A mid‑5th‑century critic, Pseudo‑Xenophon, sketched Athens’ imperial toolkit: central courts, democratic allies, port taxes, and profit—“the allies have become… slaves of the Athenian people” [8]. In Piraeus’s salt air, ideology met income.
What Happened
Amid ships and lawsuits, a sharp voice narrates. Pseudo‑Xenophon—the “Old Oligarch”—composed a brief, acid treatise on the Athenian politeia in the mid‑5th century. He despised the democracy, and he understood it. He listed how the empire worked: force when needed, but mostly courts, councils, and incentives that flowed through the Piraeus [8].
Allies, he wrote, were compelled to litigate in Athens. This was not accidental. Cases about property, contracts, and status were heard before Athenian jurors. Travelers filled inns along the Long Walls; sailors’ voices barked in multiple dialects; the city’s blue‑cloaked officials collected fees and taxes that fell into Athenian hands [8]. Jurisdiction had become a revenue stream.
He also noted politics. Athens supported democrats in allied cities, on the assumption that democratic leaders would look to their Athenian patrons and hate their own oligarchs more than they chafed at distant control. This ideological export stabilized tribute more cheaply than garrisons [8].
The portrait is not kind. “In this way,” he says bluntly, “the allies have become instead the slaves of the Athenian people.” Hyperbole, perhaps. But the mechanisms he describes align with inscriptions and Thucydides: central courts, tribute procedures, and the profits of port traffic and imperial hospitality all benefit the city [8][4][1].
Listen to the Piraeus to test him. Hammers fall on silver owls in mint workshops; porters shout as grain from the Hellespont is tallied; ship‑brokers argue rates under painted stoai. Each trade is taxed; each dispute may land before Athenian dicasts. The empire’s center is less a fortress than a marketplace set to Attic standards.

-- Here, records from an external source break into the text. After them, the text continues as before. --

(** * ge-utility: rule translation, configuration loading and the
      per-table validation pass of [main.py]

    The script talks to two external systems (the warehouse client and the
    validation engine).  Their behaviour is not part of the repository, so
    every call into them is an _event_: the program asks an oracle for the
    outcome of the call (a returned value or a raised exception) and the
    call is recorded, with its outcome, in the history of the run.  The
    Python code between those calls is embedded as it is written. *)

From Stdlib Require Import ZArith Ascii String List Lia.
From Stdlib Require Import Floats.SpecFloat.
From stdpp Require Import gmap strings list fin_maps.

#[local] Set Warnings "-register-all".

(** ** Python values *)

(** The objects the script handles: what [json.loads] can return and what
    a cell of the frame can hold.  A JSON object is a [dict] with string
    keys; the order of its keys plays no part in this program. *)
Inductive value : Type :=
| VNone
| VBool (b : bool)
| VInt (z : Z)
| VFloat (f : spec_float)
| VStr (s : string)
| VList (l : list value)
| VDict (d : gmap string value).

(** Python truth value of an object ([if x]). *)
Definition is_truthy (v : value) : bool :=
  match v with
  | VNone => false
  | VBool b => b
  | VInt z => negb (z =? 0)%Z
  | VFloat (S754_zero _) => false
  | VFloat _ => true
  | VStr s => negb (String.eqb s "")
  | VList l => match l with [] => false | _ => true end
  | VDict d => negb (Nat.eqb (size d) 0)
  end.

(** ** Letter case

    [str.lower] belongs to the interpreter and follows the Unicode tables;
    the script takes it from there (the variable [str_lower] of the
    section below).  What is written out here is its restriction to text
    made of ASCII characters only, on which it maps the letters A-Z to
    a-z and keeps every other character. *)

(** One of the letters A-Z. *)
Definition is_capital (c : ascii) : bool :=
  ((65 <=? N_of_ascii c) && (N_of_ascii c <=? 90))%N.

Definition ascii_lower (c : ascii) : ascii :=
  if is_capital c then ascii_of_N (N_of_ascii c + 32) else c.

Fixpoint lower_ascii (s : string) : string :=
  match s with
  | EmptyString => EmptyString
  | String c s' => String (ascii_lower c) (lower_ascii s')
  end.

(** [str.isascii]. *)
Fixpoint isascii (s : string) : bool :=
  match s with
  | EmptyString => true
  | String c s' => (N_of_ascii c <? 128)%N && isascii s'
  end.

(** Two characters that are equal, or are one letter of A-Z in its two
    cases. *)
Definition same_letter (a b : ascii) : bool :=
  (N_of_ascii a =? N_of_ascii b)%N
  || (is_capital a && (N_of_ascii b =? N_of_ascii a + 32)%N)
  || (is_capital b && (N_of_ascii a =? N_of_ascii b + 32)%N).
Lemma preserves_bind {A B} (m : st S A) (k : A -> st S B) :
  preserves I m -> (forall a, preserves I (k a)) -> preserves I (m ≫= k).
Proof.
  intros Hm Hk s Hs. unfold mbind, st_bind. specialize (Hm s Hs).
  destruct (m s) as [a s']. by apply Hk.
Qed.

Lemma preserves_get {A} (f : S -> A) : preserves I (st_get f).
Proof. by intros s. Qed.

Lemma preserves_modify (f : S -> S) : (forall s, I s -> I (f s)) -> preserves I (st_modify f).
Proof. intros Hf s Hs. by apply Hf. Qed.

Lemma preserves_each {A} (f : A -> st S unit) l :
  (forall x, preserves I (f x)) -> preserves I (st_each f l).
Proof.
  intros Hf. induction l as [|x l IH]; simpl; [apply preserves_ret|].
  apply preserves_bind; [apply Hf|by intros _].
Qed.

Lemma preserves_each_in {A} (f : A -> st S unit) l :
  (forall x, x ∈ l -> preserves I (f x)) -> preserves I (st_each f l).
Proof.
  intros Hf. induction l as [|x l IH]; simpl; [apply preserves_ret|].
  apply preserves_bind; [apply Hf; by left|]. intros _. apply IH. intros y Hy. apply Hf. by right.
Qed.
End preserves.

Lemma st_bind_run {S A B} (m : st S A) (k : A -> st S B) s :
  (m ≫= k) s = k (m s).1 (m s).2.
Proof. unfold mbind, st_bind. by destruct (m s). Qed.

(** ** float64

    Amounts, scores and token counts are [float64] in the code.  A model is
    written once against the operations of [Num]; [f64] is the IEEE 754 binary64
    instance (round to nearest even) computed inside the logic, on which every
    definition runs as the Go program does.  [ExactNum] states what the
    arithmetic theorems rely on: additions and subtractions that do not round
    (amounts on a common binary grid, well inside the 53-bit significand), with
    comparisons that decide the order of the rationals. *)

Class Num (F : Type) := {
  nofZ : Z -> F;
  nadd : F -> F -> F;
  nsub : F -> F -> F;
  nmul : F -> F -> F;
  ndiv : F -> F -> F;
  nltb : F -> F -> bool;
  nleb : F -> F -> bool;
}.
(* ===== verification/PGBudget.v ===== *)
(** * Budgets kept in the database

    [src/internal/storage/postgres/budget_repo.go], the [BudgetRepository] behind
    the adapter of [Budget.v].  The tables are a map of budget rows keyed by user
    and day and the list of reservation rows, a row's index standing for its fresh
    UUID.  A call sees the clock [br_now] and fails as a whole, changing nothing,
    while the database is down ([br_down]).  The database's [SUM] is a parameter,
    and the rounding of the [numeric(14,6)] columns is not modelled. *)

From S2P Require Import Prelude Budget.

Section repo.
Context {F : Type} `{Num F}.
(** [COALESCE(SUM(amount_usd), 0)] as the database computes it. *)
Context (db_sum : list F -> F).
Local Open Scope go_scope.

Record BudgetModel := mkBudgetModel { bd_LimitUSD : F; bd_SpentUSD : F }.

Record ReservationModel := mkReservation {
  rs_BudgetID : string * Time;
  rs_AmountUSD : F;
  rs_ReleasedAt : option Time;
}.

Record BudgetRepository := mkRepo {
  br_budgets : gmap (string * Time) BudgetModel;
  br_reservations : list ReservationModel;
  br_now : Time;
  br_down : option error;
}.

Definition with_tables (r : BudgetRepository) bs rs : BudgetRepository :=
  mkRepo bs rs (br_now r) (br_down r).

(** [time.Now().UTC().Truncate(24 * time.Hour)]. *)
Definition today (now : Time) : Time := (now - now mod (24 * Hour))%Z.

Definition getOrCreateBudget (r : BudgetRepository) (userID : string) (defaultLimit : F)
    : (string * Time) * BudgetModel * BudgetRepository :=
  let id := (userID, today (br_now r)) in
  match br_budgets r !! id with
  | Some budget => (id, budget, r)
  | None =>
      (* the column has a default of 10 *)
      let budget := mkBudgetModel (or_num defaultLimit (nofZ 10)) (nofZ 0) in
      (id, budget, with_tables r (<[id := budget]> (br_budgets r)) (br_reservations r))
  end.

Definition rs_active (id : string * Time) (rs : ReservationModel) : bool :=
  bool_decide (rs_BudgetID rs = id) && bool_decide (rs_ReleasedAt rs = None).

Definition activeReserved (r : BudgetRepository) (id : string * Time) : F :=
  db_sum (rs_AmountUSD <$> List.filter (rs_active id) (br_reservations r)).

Definition repo_CheckBudget (r : BudgetRepository) (externalUserID : string) (defaultLimit : F)
    : result error F * BudgetRepository :=
  match br_down r with
  | Some e => (Err (Wrap "looking up budget" e), r)
  | None =>
      let '(id, budget, r) := getOrCreateBudget r externalUserID defaultLimit in
      (Ok (bd_LimitUSD budget -f bd_SpentUSD budget -f activeReserved r id), r)
  end.

Definition repo_ReserveBudget (r : BudgetRepository) (externalUserID : string)
    (cost defaultLimit : F) : result error nat * BudgetRepository :=
  match br_down r with
  | Some e => (Err (Wrap "looking up budget" e), r)
  | None =>
      let '(id, budget, r') := getOrCreateBudget r externalUserID defaultLimit in
      let remaining := bd_LimitUSD budget -f bd_SpentUSD budget -f activeReserved r' id in
      if cost >f? remaining
      then (* the transaction rolls back *)
        (Err (Wrap "cannot reserve" (Sentinel ErrBudgetExceeded)), r)
      else
        let reservationID := length (br_reservations r') in
        (Ok reservationID,
         with_tables r' (br_budgets r') (br_reservations r' ++ [mkReservation id cost None]))
  end.

Definition set_released (now : Time) (rs : ReservationModel) : ReservationModel :=
  mkReservation (rs_BudgetID rs) (rs_AmountUSD rs) (Some now).

Definition repo_ReleaseReservation (r : BudgetRepository) (reservationID : nat)
    : option error * BudgetRepository :=
  match br_down r with
  | Some e => (Some (Wrap "releasing reservation" e), r)
  | None =>
      let upd rs := match rs_ReleasedAt rs with None => set_released (br_now r) rs | Some _ => rs end in
      (None, with_tables r (br_budgets r) (alter upd reservationID (br_reservations r)))
  end.

Definition repo_RecordCost (r : BudgetRepository) (reservationID : nat) (actualCost : F)
    : option error * BudgetRepository :=
  match br_down r with
  | Some e => (Some (Wrap "finding reservation" e), r)
  | None =>
      match br_reservations r !! reservationID with
      | None => (Some (Wrap "finding reservation" (Errorf "record not found")), r)
      | Some res =>
          let add b := mkBudgetModel (bd_LimitUSD b) (bd_SpentUSD b +f actualCost) in
          (None, with_tables r (alter add (rs_BudgetID res) (br_budgets r))
                   (alter (set_released (br_now r)) reservationID (br_reservations r)))
      end
  end.

#[global] Instance repo_store : BudgetStore F BudgetRepository nat := {
  st_CheckBudget := repo_CheckBudget;
  st_ReserveBudget := repo_ReserveBudget;
  st_ReleaseReservation := repo_ReleaseReservation;
  st_RecordCost := repo_RecordCost;
}.

(** What [executeWithAudit] does to the adapter around a tool that ran: reserve,
    record the cost, release. *)
Definition pg_charge (b : PGBudgetManager F BudgetRepository) (u : string) (c : F)
    : option error * PGBudgetManager F BudgetRepository :=
  match pg_ReserveBudget b u c with
  | (Err e, b) => (Some e, b)
  | (Ok fn, b) => (None, (pg_release fn (pg_RecordCost b u c)).2)
  end.

Fixpoint pg_charges (b : PGBudgetManager F BudgetRepository) (cs : list (string * F))
    : PGBudgetManager F BudgetRepository :=
  match cs with
  | [] => b
  | (u, c) :: cs => pg_charges (pg_charge b u c).2 cs
  end.

(** Two repositories no check can tell apart. *)
Definition same_checks (L : F) (r r' : BudgetRepository) : Prop :=
  br_now r' = br_now r /\ br_down r' = br_down r /\
  (forall v, (repo_CheckBudget r' v L).1 = (repo_CheckBudget r v L).1).

Lemma getOrCreateBudget_facts r u L :
  let g := getOrCreateBudget r u L in
  g.1.1 = (u, today (br_now r)) /\ br_reservations g.2 = br_reservations r /\
  br_now g.2 = br_now r /\ br_down g.2 = br_down r /\
  (forall v, (getOrCreateBudget g.2 v L).1.2 = (getOrCreateBudget r v L).1.2).
Proof.
  unfold getOrCreateBudget. destruct (br_budgets r !! (u, today (br_now r))) eqn:E; [done|].
  simpl. repeat split. intros v. destruct (decide (u = v)) as [<-|Hne].
  - by rewrite lookup_insert_eq, E.
  - rewrite lookup_insert_ne by congruence. by destruct (br_budgets r !! (v, _)).
Qed.

Lemma repo_CheckBudget_val r v L :
  (repo_CheckBudget r v L).1 =
  match br_down r with
  | Some e => Err (Wrap "looking up budget" e)
  | None =>
      let budget := (getOrCreateBudget r v L).1.2 in
      Ok (bd_LimitUSD budget -f bd_SpentUSD budget -f activeReserved r (v, today (br_now r)))
  end.
Proof.
  unfold repo_CheckBudget. destruct (br_down r); [done|].
  pose proof (getOrCreateBudget_facts r v L) as (E1 & E2 & _).
  destruct (getOrCreateBudget r v L) as [[id bud] r']; simpl in *. subst id.
  unfold activeReserved. by rewrite E2.
Qed.

Lemma same_checks_intro L r r' :
  br_now r' = br_now r -> br_down r' = br_down r ->
  (forall v, (getOrCreateBudget r' v L).1.2 = (getOrCreateBudget r v L).1.2) ->
  (forall id, activeReserved r' id = activeReserved r id) -> same_checks L r r'.
Proof.
  intros E1 E2 E3 E4. split_and!; [done..|]. intros v.
  by rewrite !repo_CheckBudget_val, E1, E2, E3, E4.
Qed.

Lemma same_checks_trans L r1 r2 r3 :
  same_checks L r1 r2 -> same_checks L r2 r3 -> same_checks L r1 r3.
Proof. intros (?&?&Ha) (?&?&Hb). split_and!; congruence. Qed.

(** A completed execution leaves every check as it was. *)
Lemma pg_charge_same_checks b u c :
  br_down (pg_store b) = None ->
  same_checks (pg_defaultLimit b) (pg_store b) (pg_store (pg_charge b u c).2) /\
  pg_defaultLimit (pg_charge b u c).2 = pg_defaultLimit b.
Proof.
  intros Hup. unfold pg_charge, pg_ReserveBudget. simpl. unfold repo_ReserveBudget. rewrite Hup.
  pose proof (getOrCreateBudget_facts (pg_store b) u (pg_defaultLimit b)) as (E1&E2&E3&E4&E5).
  destruct (getOrCreateBudget (pg_store b) u (pg_defaultLimit b)) as [[id bud] r'].
  simpl in *. destruct (nltb _ c) eqn:E; simpl; [done|].
  unfold repo_ReleaseReservation, with_tables. simpl. rewrite E4, Hup. simpl. split; [|done].
  apply same_checks_intro; simpl; [done|congruence| |].
  - intros v. rewrite <-E5. unfold getOrCreateBudget. simpl.
    by destruct (br_budgets r' !! (v, _)).
  - intros id'. unfold activeReserved. f_equal. f_equal. simpl.
    rewrite alter_app_r_alt, Nat.sub_diag by done. simpl.
    rewrite List.filter_app, E2. simpl. unfold rs_active at 2. simpl.
    by rewrite andb_false_r, app_nil_r.
Qed.

Lemma pg_charges_same_checks cs : forall b,
  br_down (pg_store b) = None ->
  same_checks (pg_defaultLimit b) (pg_store b) (pg_store (pg_charges b cs)).
Proof.
  induction cs as [|[u c] cs IH]; intros b Hup; simpl; [done|].
  destruct (pg_charge_same_checks b u c Hup) as [Hs HL].
  eapply same_checks_trans; [exact Hs|]. rewrite <-HL. apply IH.
  destruct Hs as (_ & -> & _). done.
Qed.

(** With the database-backed budget no execution is ever charged.  After any
    number of executions, of any users at any cost, each reserving, recording its
    cost and releasing, every user's remaining budget is what it was before the
    first one: [PGBudgetManager.RecordCost] writes nothing and the release gives
    the reservation back, so the daily limit bounds one execution, not their sum. *)
Theorem pg_budget_never_charged (b : PGBudgetManager F BudgetRepository)
    (cs : list (string * F)) (v : string) :
  br_down (pg_store b) = None ->
  (repo_CheckBudget (pg_store (pg_charges b cs)) v (pg_defaultLimit b)).1 =
  (repo_CheckBudget (pg_store b) v (pg_defaultLimit b)).1.
Proof. intros Hup. apply (pg_charges_same_checks cs b Hup). Qed.
End repo.

Arguments BudgetRepository F : clear implicits.

(** Eleven executions of 3 dollars against a limit of 10, in float64. *)
Definition demo_sum (l : list f64) : f64 := fold_left nadd l (f64_of_Z 0).
Definition demo_pg : PGBudgetManager f64 (BudgetRepository f64) :=
  mkPG (mkRepo ∅ [] 0%Z None) (f64_of_Z 10).

Lemma pg_budget_never_charged_witness :
  (repo_CheckBudget demo_sum
     (pg_store (pg_charges demo_sum demo_pg (replicate 11 ("alice", f64_of_Z 3))))
     "alice" (f64_of_Z 10)).1 = Ok (f64_of_Z 10).
Proof.
  etransitivity.
  - apply (pg_budget_never_charged demo_sum demo_pg (replicate 11 ("alice", f64_of_Z 3)) "alice").
    reflexivity.
  - vm_compute. reflexivity.
Defined.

The Old Oligarch offers the unvarnished view from a losing faction. He hates the democracy but concedes its genius: to locate power in procedures that pay. In courtrooms and harbors, blue Attic skies witness the daily work of hegemony [8].
Why This Matters
Pseudo‑Xenophon’s text clarifies how Athens maintained control without constant force: by compelling litigation in Athens, favoring democratic allies, and profiting from the traffic empire attracted [8]. It ties revenue directly to jurisdiction and ideology.
As courts-oaths-and-jurisdiction, his account supplements decree and inscription with lived mechanisms: jurors paid from tributes, litigants spending in the city, and political engineering in allied councils. It shows how empire saturates ordinary transactions and disputes.
The treatise also structures later debates. When Cleon and Diodotus argued punishment, they did so in a system the Old Oligarch sketches: one in which the costs and gains of severity or restraint were counted not just in morals but in cases and taxes [17].
Historians read him critically but gratefully. His bias underscores the effectiveness of the very democracy he loathed: a machine that made subject cities attend, spend, and plead in Athens [8].